The humble Gulbranson spent more time than he would ever like accepting congratulations and good luck, as last week was his final week with the department after 39 years, the last 27 as chief deputy.
"Keep it short," he said Thursday before former Board Chairman Paul Barkla presented him a U.S. flag flown over the Capitol.
His fellow workers thought differently.
"I have been searching for the right words to say about Neil and all I can come up with is 'WOW,'" said current Sheriff Nancy Hove. "Whoever takes his place will have some very big shoes to fill. Neil has been the backbone of the sheriff's department for many years. It is a great loss, but we are very happy for him. All I can say is 'Thank You'!"
Added Lieutenant Mike Waltz: "One of the things I will always remember about Neil is how he was like a father to everybody that worked at the sheriff's department. His concern went far beyond just making sure that people were doing their job and that things were going OK at work. He was always one to give encouragement and advice, especially to new or even prospective employees."
Gulbranson started out in 1973 full-time (worked previously part-time for two years), as he was one of five hired, thanks to a recommendation from an ex-FBI agent who informed the county board the department was short-staffed and needed more personnel.
"My dad said I could take over his locker plant business in the (Ellsworth) East End when he retired," the lifelong Ellsworth resident said. "I said no thanks -- I wanted to be a cop."
He started out on the road and bounced around the department until 1985, when former Sheriff Jim Hines offered Gulbranson chief deputy.
Gulbranson said there were a couple of times since he could have left, but decided in the early 1990's chief deputy was the spot for him.
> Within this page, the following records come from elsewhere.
(** [glm::min(a, b)]: componentwise [(b < a) ? b : a]. *)
Definition glm_min (a b : fvec3) : fvec3 :=
  FVec3 (std_min (fx a) (fx b)) (std_min (fy a) (fy b))
        (std_min (fz a) (fz b)).

(** [glm::max(a, b)]: componentwise [(a < b) ? b : a]. *)
Definition glm_max (a b : fvec3) : fvec3 :=
  FVec3 (std_max (fx a) (fx b)) (std_max (fy a) (fy b))
        (std_max (fz a) (fz b)).

Module mesh_utils.

(** [struct vertex] of mesh_utils.hpp. *)
Record vertex : Type := Vertex { position : vec3; normal : vec3 }.

(** The loop of [bbox] with its two accumulators. *)
Fixpoint bbox_loop (vertices : list vertex) (min max : fvec3)
  : fvec3 * fvec3 :=
  match vertices with
  | [] => (min, max)
  | v :: vs =>
      bbox_loop vs (glm_min min (of_vec3 (position v)))
                   (glm_max max (of_vec3 (position v)))
  end.

(** [bbox(vertices)] *)
Definition bbox (vertices : list vertex) : fvec3 * fvec3 :=
  bbox_loop vertices (splat inf) (splat (fneg inf)).

End mesh_utils.

(** A mesh as a body: its vertices are the positions; the face normals
    and edge directions are supplied from outside. *)
Definition mesh_shape (vs : list mesh_utils.vertex)
  (normals edges : list vec3) : shape :=
  Shape (map mesh_utils.position vs) normals edges.

(** The running minimum and maximum of a list of numbers, as [project] and
    [bbox] compute them. *)
Fixpoint scan (qs : list Q) (min max : float) : float * float :=
  match qs with
  | [] => (min, max)
  | q :: qs' => scan qs' (std_min min (Fin q)) (std_max max (Fin q))
  end.

(** A triangle mesh used in the examples. *)
Definition example_mesh : list mesh_utils.vertex :=
  [ mesh_utils.Vertex (Vec3 1 0 (-2)) zero;
    mesh_utils.Vertex (Vec3 0 3 1) zero;
    mesh_utils.Vertex (Vec3 (-1) 2 0) zero ].

(** ** gltf_loader.hpp: sampling a spline of [glm::vec3] *)

(** How a call that reads arrays and checks an assertion ends. *)
Inductive result (A : Type) : Type :=
| Value (a : A)       (* the call returns [a] *)
| AssertFailed        (* an [assert] does not hold *)
| OutOfBounds         (* an element outside an array is read or written *)
| Overflow            (* a signed integer operation overflows *)
| Throws.             (* an exception leaves the function *)
Arguments Value {A} a.
Arguments AssertFailed {A}.
Arguments OutOfBounds {A}.
Arguments Overflow {A}.
Arguments Throws {A}.

(** [std::lower_bound(first, last, value) - first] on a range whose
    elements less than [value] come before all the others (a sorted range
    is one): the number of these elements.  The C++ standard leaves the
    result open on other ranges; the properties below that depend on the
    position assume such a range. *)
Fixpoint lower_bound (ts : list Q) (value : Q) : nat :=
  match ts with
  | [] => O
  | t :: ts' =>
      if negb (Qle_bool value t) then S (lower_bound ts' value) else O
  end.

(** [glm::lerp(a, b, t)], that is [a * (1 - t) + b * t]. *)
Definition lerp (a b : vec3) (t : Q) : vec3 :=
  Vec3 (x a * (1 - t) + x b * t)
       (y a * (1 - t) + y b * t)
       (z a * (1 - t) + z b * t).

Module gltf_model.

(** [gltf_model::spline<glm::vec3>] *)
Record spline : Type := Spline {
  timestamps : list Q;
  values : list vec3
}.

(** [spline<glm::vec3>::operator()(time)], with its [assert] enabled. *)
Definition spline_at (s : spline) (time : Q) : result vec3 :=
  match values s with
  | [] => AssertFailed
  | _ :: _ =>
      let i := lower_bound (timestamps s) time in
      if Nat.eqb i 0 then Value (last (values s) zero)
      else if Nat.eqb i (length (timestamps s))
      then Value (last (values s) zero)
      else
        let t := (time - nth (i - 1) (timestamps s) 0) /
                 (nth i (timestamps s) 0 - nth (i - 1) (timestamps s) 0) in
        match nth_error (values s) (i - 1), nth_error (values s) i with
        | Some v0, Some v1 => Value (lerp v0 v1 t)
        | _, _ => OutOfBounds
        end
  end.

End gltf_model.

(** The timestamps increase strictly. *)
Fixpoint increasing (ts : list Q) : Prop :=
  match ts with
  | [] => True
  | t :: ts' => (forall u, In u ts' -> t < u) /\ increasing ts'
  end.

(** [v] lies between [a] and [b] on every axis. *)
Definition between (a b v : vec3) : Prop :=
  ((x a <= x v <= x b) \/ (x b <= x v <= x a)) /\
  ((y a <= y v <= y b) \/ (y b <= y v <= y a)) /\
  ((z a <= z v <= z b) \/ (z b <= z v <= z a)).

(** A spline with three keys. *)
Definition example_spline : gltf_model.spline :=
  gltf_model.Spline [0; 1; 3] [Vec3 0 0 0; Vec3 2 0 0; Vec3 2 4 0].

(** ** practice3: Bezier curves *)

Module practice3.

(** [struct vec2] *)
Record vec2 : Type := Vec2 { x : Q; y : Q }.

(** [struct vertex]: a position, the length of the curve up to it, and a
    colour of four bytes. *)
Record vertex : Type := Vertex {
  position : vec2;
  dist : Q;
  color : list Z
}.

(** One assignment of the inner loop of [bezier]:
    [points[i] = points[i] * (1 - t) + points[i + 1] * t], on [x] then
    on [y]. *)
Definition blend (t : Q) (i : N) (points : list vec2) : list vec2 :=
  let a := nth (N.to_nat i) points (Vec2 0 0) in
  let b := nth (N.to_nat i + 1) points (Vec2 0 0) in
  upd (N.to_nat i)
      (Vec2 (x a * (1 - t) + x b * t) (y a * (1 - t) + y b * t))
      points.

(** [bezier(vertices, t)].  The loop [for (k = 0; k + 1 < n; ++k)] runs
    [n - 1] times and the loop [for (i = 0; i + k + 1 < n; ++i)] runs
    [n - (k + 1)] times; inside them every index is in range.  The final
    [points[0]] reads outside the array when there is no vertex. *)
Definition bezier (vertices : list vertex) (t : Q) : result vec2 :=
  let n := length vertices in
  let points := repeat (Vec2 0 0) n in
  let points :=
    for_range n 0%N
      (fun i ps =>
         upd (N.to_nat i)
             (position (nth (N.to_nat i) vertices (Vertex (Vec2 0 0) 0 [])))
             ps)
      points in
  let points :=
    for_range (n - 1) 0%N
      (fun k ps => for_range (n - (N.to_nat k + 1)) 0%N (blend t) ps)
      points in
  match points with
  | [] => OutOfBounds
  | p :: _ => Value p
  end.

(** The conversion of an integer to [int]: its value modulo 2^32, read as
    a signed number. *)
Definition to_int (z : Z) : Z :=
  let w := (z mod 4294967296)%Z in
  if (w <? 2147483648)%Z then w else (w - 4294967296)%Z.

(** The colour [{255, 0, 0, 255}]. *)
Definition red : list Z := [255; 0; 0; 255]%Z.

(** A value-initialised [vertex]. *)
Definition blank : vertex := Vertex (Vec2 0 0) 0 [0; 0; 0; 0]%Z.

Section MakeBezier.

(** [std::hypot], which needs a square root, is taken as given. *)
Variable hypot : Q -> Q -> Q.

(** The loop [for (int i = 1; i <= count; ++i)] of [make_bezier], with
    [steps] iterations left. *)
Fixpoint sample_loop (vertices : list vertex) (count : Z) (steps : nat)
  (i : Z) (ans : list vertex) : result (list vertex) :=
  match steps with
  | O => Value ans
  | S steps' =>
      match bezier vertices (inject_Z i * 1 / inject_Z count) with
      | Value cur =>
          let prev := nth (Z.to_nat (i - 1)) ans blank in
          sample_loop vertices count steps' (i + 1)
            (upd (Z.to_nat i)
                 (Vertex cur
                    (dist prev + hypot (x (position prev) - x cur)
                                       (y (position prev) - y cur))
                    red)
                 ans)
      | AssertFailed => AssertFailed
      | OutOfBounds => OutOfBounds
      | Overflow => Overflow
      | Throws => Throws
      end
  end.

(** [make_bezier(vertices, quality)].  [count + 1] overflows when [count]
    is the greatest [int]; a negative [count + 1] becomes a size beyond
    what a vector can hold and the constructor of [ans] throws; with
    [count + 1] equal to 0 the assignment to [ans[0]] is outside [ans]. *)
Definition make_bezier (vertices : list vertex) (quality : Z)
  : result (list vertex) :=
  if (length vertices <? 2)%nat then Value []
  else
    let count := to_int ((Z.of_nat (length vertices) - 1) * quality) in
    if (count =? 2147483647)%Z then Overflow
    else if (count + 1 <? 0)%Z then Throws
    else
      let ans := repeat blank (Z.to_nat (count + 1)) in
      match bezier vertices 0 with
      | Value first =>
          match ans with
          | [] => OutOfBounds
          | _ :: _ =>
              sample_loop vertices count (Z.to_nat count) 1
                (upd 0 (Vertex first 0 red) ans)
          end
      | AssertFailed => AssertFailed
      | OutOfBounds => OutOfBounds
      | Overflow => Overflow
      | Throws => Throws
      end.

End MakeBezier.

End practice3.

(** [a * (1 - t) + b * t] on [vec2]. *)
Definition mix2 (t : Q) (a b : practice3.vec2) : practice3.vec2 :=
  practice3.Vec2
    (practice3.x a * (1 - t) + practice3.x b * t)
    (practice3.y a * (1 - t) + practice3.y b * t).

(** One level of De Casteljau's scheme: each point is blended with its
    successor. *)
Fixpoint step (t : Q) (l : list practice3.vec2) : list practice3.vec2 :=
  match l with
  | a :: (b :: _) as r => mix2 t a b :: step t r
  | _ => []
  end.

(** [k] levels of the scheme. *)
Fixpoint levels (t : Q) (k : nat) (l : list practice3.vec2)
  : list practice3.vec2 :=
  match k with
  | O => l
  | S k' => levels t k' (step t l)
  end.

(** Equality of points up to equality of rationals. *)
Definition veq2 (a b : practice3.vec2) : Prop :=
  practice3.x a == practice3.x b /\ practice3.y a == practice3.y b.

(** A control polygon with three points. *)
Definition example_polygon : list practice3.vertex :=
  [ practice3.Vertex (practice3.Vec2 0 0) 0 [];
    practice3.Vertex (practice3.Vec2 1 2) 0 [];
    practice3.Vertex (practice3.Vec2 3 0) 0 [] ].

(** ** mesh_utils: fill_normals *)

Section FillNormals.

(** [glm::normalize], which needs a square root, is taken as given. *)
Variable normalize : vec3 -> vec3.

(** [vertices[i].normal += n], for an index in range. *)
Definition add_normal (n : vec3) (i : nat) (vs : list mesh_utils.vertex)
  : list mesh_utils.vertex :=
  match nth_error vs i with
  | Some v =>
      upd i (mesh_utils.Vertex (mesh_utils.position v)
                               (vplus (mesh_utils.normal v) n)) vs
  | None => vs
  end.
"I never wanted to be sheriff," he said. Gulbranson has worked under six: Roy Simenson, Wally Mehlberg, Stan Christenson, Hines, Everett Muhlhausen and Hove. "It takes a special person to be sheriff."
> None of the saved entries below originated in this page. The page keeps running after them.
(** * Baseline tools of the Firecracker repository: model and properties

    A shallow embedding of the Python tools under [tools/print_baselines]
    and [tools/compare_baselines]: the dimension enumerations
    ([utils/types.py]), the baseline loader ([utils/parser.py],
    [utils/net_throughput.py]), the worktree scope ([utils/git_worktree.py]),
    the revision commands ([compare_baselines/main.py]) and the rendering
    step ([compare_baselines/output_images.py]).

    Python values are one dynamically typed universe ([Py.value]); raising
    is the [Raise] branch of [Py.result]; a [dict] is an association list in
    insertion order. Text is a [string] whose characters are the code points
    below 256. Floating point numbers are binary64 ([PrimFloat.float]), as
    Python's are. *)

From Stdlib Require Import ZArith List String Ascii Bool Lia FinFun.
From Stdlib Require Import Floats.
Import ListNotations.
Open Scope string_scope.
Set Warnings "-register-all".

(* ===================================================================== *)
(** ** Python values, exceptions and the error monad                      *)
(* ===================================================================== *)

Module Py.

Inductive value : Type :=
| VNone
| VBool (b : bool)
| VInt (n : Z)
| VFloat (f : float)
| VStr (s : string)
| VList (l : list value)
| VTuple (l : list value)
| VDict (kvs : list (string * value)).

(** The exceptions the modelled code can raise. An f-string message such as
    [f"Unknown metric {raw_str}"] is kept as its literal prefix and the
    interpolated value. *)
Inductive exn : Type :=
| Exception (msg : string)
| ExceptionF (prefix : string) (arg : value)
| AssertionError
| KeyError (key : value)
| IndexError
| TypeError
| AttributeError (attr : string)
| FileNotFoundError (path : string)
| CalledProcessError (cmd : list string).

Inductive result (A : Type) : Type :=
| Ok (a : A)
| Raise (e : exn).
Arguments Ok {A} a.
Arguments Raise {A} e.

Definition bind {A B} (r : result A) (k : A -> result B) : result B :=
  match r with
  | Ok a => k a
  | Raise e => Raise e
  end.

(** [for x in xs: body], threading the variables the body assigns. *)
Fixpoint for_each {A S} (xs : list A) (body : A -> S -> result S) (s : S)
  : result S :=
  match xs with
  | [] => Ok s
  | x :: rest => bind (body x s) (for_each rest body)
  end.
Gulbranson said, with the advances in technology, it has made some aspects of his job harder.
"One of the hardest parts is you always have to be available 24/7," he said. "You never get a break."
Gulbranson's duties as chief deputy have been to assist the sheriff in personnel, policy and budgetary matters, foster relationships with other county departments, local law enforcement agencies and, especially, the county board.
"I have a good working relationship with the county board over the years," he said. "They have been frugal, but tried to be realistic with us."
He also admits to playing the role of disciplinarian within the department when it's been needed.
"Have I had to be a 'father figure'? Sure," he said. "When we have had disciplinarian problems, we don't make a big deal about them and move on. Most of the time, the employees have become better over the years.
"Our department has a good bunch of caring employees."
Gulbranson and wife Sue, who works at Bank Mutual, are the parents of three grown daughters and one granddaughter. He's unsure on future plans, with the exception of remaining a Village of Ellsworth Board Member, which he has done since 2003.
"I will look for a part-time job, especially in the winter time because I will go nuts if I don't," he said.
He admitted leaving was a hard decision, but he's ready.
"I delayed this for about a year," he said. "But this is turning into a young guys' job with the technology and physical aspects as well."
He went on to say his successor, Jason Matthys, "is a good and wonderful guy" who hopes he'll be with the sheriff's department for the rest of his career.
"Pierce County has been very good to me," Gulbranson said. "They have treated me well. It is a good community to live in."